After hitting the bathroom a couple of times to breathe, decompress, text my sitter to check on the kids, and adjust my strapless bra, we walked around some more and ended up outside.  The four of us walked outside to the polo field (just like in Pretty Woman!  Minus the hats!) and watched the party from afar.  He told me how great I looked.  I was smitten.  In the back of my head I’m thinking, “he says this to all the girls.”  (Hindsight: Accurate assessment #1) Terrible, aren’t I?

Then we had to leave.  When we arrived at my house, of course I asked him if he wanted to come in and say hi to my sitter (she being the mutual friend who set us up) and her daughters who came with her.  My little plan to get kissed worked.  They were hardly out the door when he planted a kiss on me that made my stomach flutter like it was prom night.  It was so great.  He is a great kisser.  (Flattered, Mr. P? You should be) The great kissing was again, great, but it also made me think “he’s probably great because he’s had lots of practice.”  (Hindsight: Accurate assessment #2) So that was a minor self-defeating distraction.
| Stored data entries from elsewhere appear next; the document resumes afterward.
(** X15. The clock and the timeout are whole seconds of magnitude at most
    2^51, and time advances only by the sleeps (a fetch takes no time).
    The wait computed in binary64, as the source computes it, is then the
    wait computed exactly, and a timeout report states exactly the
    timeout: whenever the wait prints that it timed out, the report is for
    the task waited for, the elapsed time in it equals [max(0, timeout)],
    and the wait returns normally. *)
Theorem timeout_report_exact (svc : Service) (svc64 : Binary64.Service)
    (task_id : string) (timeout : Q) (log_progress : bool) (fuel : nat)
    (w : World) (i : string) (e : Q) :
  whole_seconds (clock w) timeout ->
  same_service svc svc64 ->
  Print (TimedOut i e) ∈
    (wait_for_task svc task_id timeout log_progress fuel w).2 ->
  computed_alike svc svc64 task_id timeout log_progress fuel w /\
  i = task_id /\ e == Qmax 0 timeout /\
  (wait_for_task svc task_id timeout log_progress fuel w).1.1 = Ok tt.
Proof.
  intros Hwhole Hsame Hmem.
  split; [apply Agreement.whole_seconds_alike; assumption|].
  revert Hmem. rewrite wait_for_task_unfold.
  destruct (wait_loop svc task_id timeout log_progress fuel (clock w) 0 w)
    as [[r w'] log] eqn:Hloop.
  pose proof (wait_loop_events _ _ _ _ _ _ _ _ _ _ _ Hloop) as Hev.
  assert (Hno : Print (TimedOut i e) ∉ log).
  { intros Hin. rewrite Forall_forall in Hev. exact (Hev _ Hin). }
  assert (Hin0 : within_timeout timeout (clock w - clock w)).
  { pose proof (Q.le_max_l 0 timeout). split; lra. }
  destruct (wait_loop_reports _ _ _ _ _ _ _ _ _ _ _ Hin0 Hloop)
    as (_ & Hbroke & _).
  destruct r as [[|e0]|e0|]; simpl; try (intros Hin; contradiction).
  rewrite elem_of_app, list_elem_of_singleton.
  intros [Hin|[= -> ->]]; [contradiction|].
  destruct (Hbroke e0 eq_refl) as [[H0 H1] H2].
  split; [reflexivity|]. split; [|reflexivity].
  destruct (Q.max_spec 0 timeout) as [[_ Hm]|[_ Hm]]; lra.
Qed.

(** The wait of the witness of X14: its last line is the timeout report,
    after 25 seconds. *)
Lemma timeout_report_exact_witness :
  last (wait_for_task always_running "t1" 25 true 4 world0).2 =
    Some (Print (TimedOut "t1" 25)) /\
  computed_alike always_running keeps_running "t1" 25 true 4 world0 /\
  "t1" = "t1" /\ 25 == Qmax 0 25 /\
  (wait_for_task always_running "t1" 25 true 4 world0).1.1 = Ok tt.
Proof.
  split; [vm_compute; reflexivity|].
  apply (timeout_report_exact always_running keeps_running "t1" 25 true 4
           world0 "t1" 25).
  { vm_compute. reflexivity. }
  { intros k q a Hq Hr. reflexivity. }
  match goal with
  | |- _ ∈ ?l => let l' := eval vm_compute in l in change l with l'
  end.
  rewrite !elem_of_cons.
  repeat (first [left; reflexivity | right]).
Defined.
He left and I texted three of my dearest friends and told them it was the best date ever.  It truly was like a fairytale.  Too good to be true.  (Hindsight: Accurate assessment #3) Oh, and my friend, the sitter, confirmed that her daughters saw the whole thing.  I felt horrible for burning their underage retinas.

Date #1 was a smashing success in my book.

About three days later, the universe’s perfect timing then allowed me to break my 3-year vomit free streak and get the stomach flu and barf alongside my 4-year-old (her first time ever).  That was fun.  Sadly, I missed the once-in-a-lifetime concert he had invited me to, but we made plans for another date that following weekend….

Consider Me Dated

I’m divorced.  It’s been final for about four months now.  Although the path leading up to it has taken almost two years, the actual legal process was very short.  I likely won’t tell the story here.  Only because it’s just done and over with and no longer something I want to keep carrying around like a big carcass that I can’t put down.  My close and even not-so-close friends know the vivid details anyway; why bore you with it all again?  Let’s face it, you are the only ones reading this blog.  And frankly, it doesn’t quite fit into my “moving on” plans.

Post-divorce, I’ve struggled with throwing myself into work, parenting, resurrecting friends I haven’t seen in ages.  Thinking about dating has taken up a little time, but mostly I have been in a place of focusing on healing, licking my wounds and resigning myself to being alone for a long period of time.  Waiting for what, I don’t know.  Stability?  A lightning bolt?  A sign?  A prince on a white horse?  Not likely to all of the above.

However, I did manage to have approximately 2.5 dates, some kissing, some calling and texting, a whole lot of thinking, a bunch of days of no calling and texting and thus more thinking.

This made me decide that it might be fun to chronicle my dating experiences as a 40-year-old-divorced-mother-of-two-children-under-the-age-of-five.  Why the hell not?  I don’t have anything to lose, right?  Except maybe some future dates.

I apologize in advance to the men who will be featured here.  I will try to protect the names of those involved.  Please don’t hate me for doing this.  You know who you are.  My dearest friends know who you are.  So it hopefully will only be mildly embarrassing, and perhaps flattering.  My intention is really just to make fun of myself and my crazy life.  Your role in this is merely as a minor participant and in some cases, a bystander.

Also, I apologize to my ex.  He may be referenced here to get a point across, but hopefully he’ll take it with a grain of salt.  I imagine if he ever gets wind of this, he will likely just be thanking his lucky stars that we are now divorced.  Let me also say that the re-telling of the dates is from MY perspective.  So when I say things were beautiful, dreamy, heart-pounding, that was just me.  I have no idea where my date’s head was.  I’d like to think it was doing the same stuff, but let’s not take liberties here.  Read, laugh (hopefully) and enjoy.  Or at the very least, use this blog to help your Ambien kick in.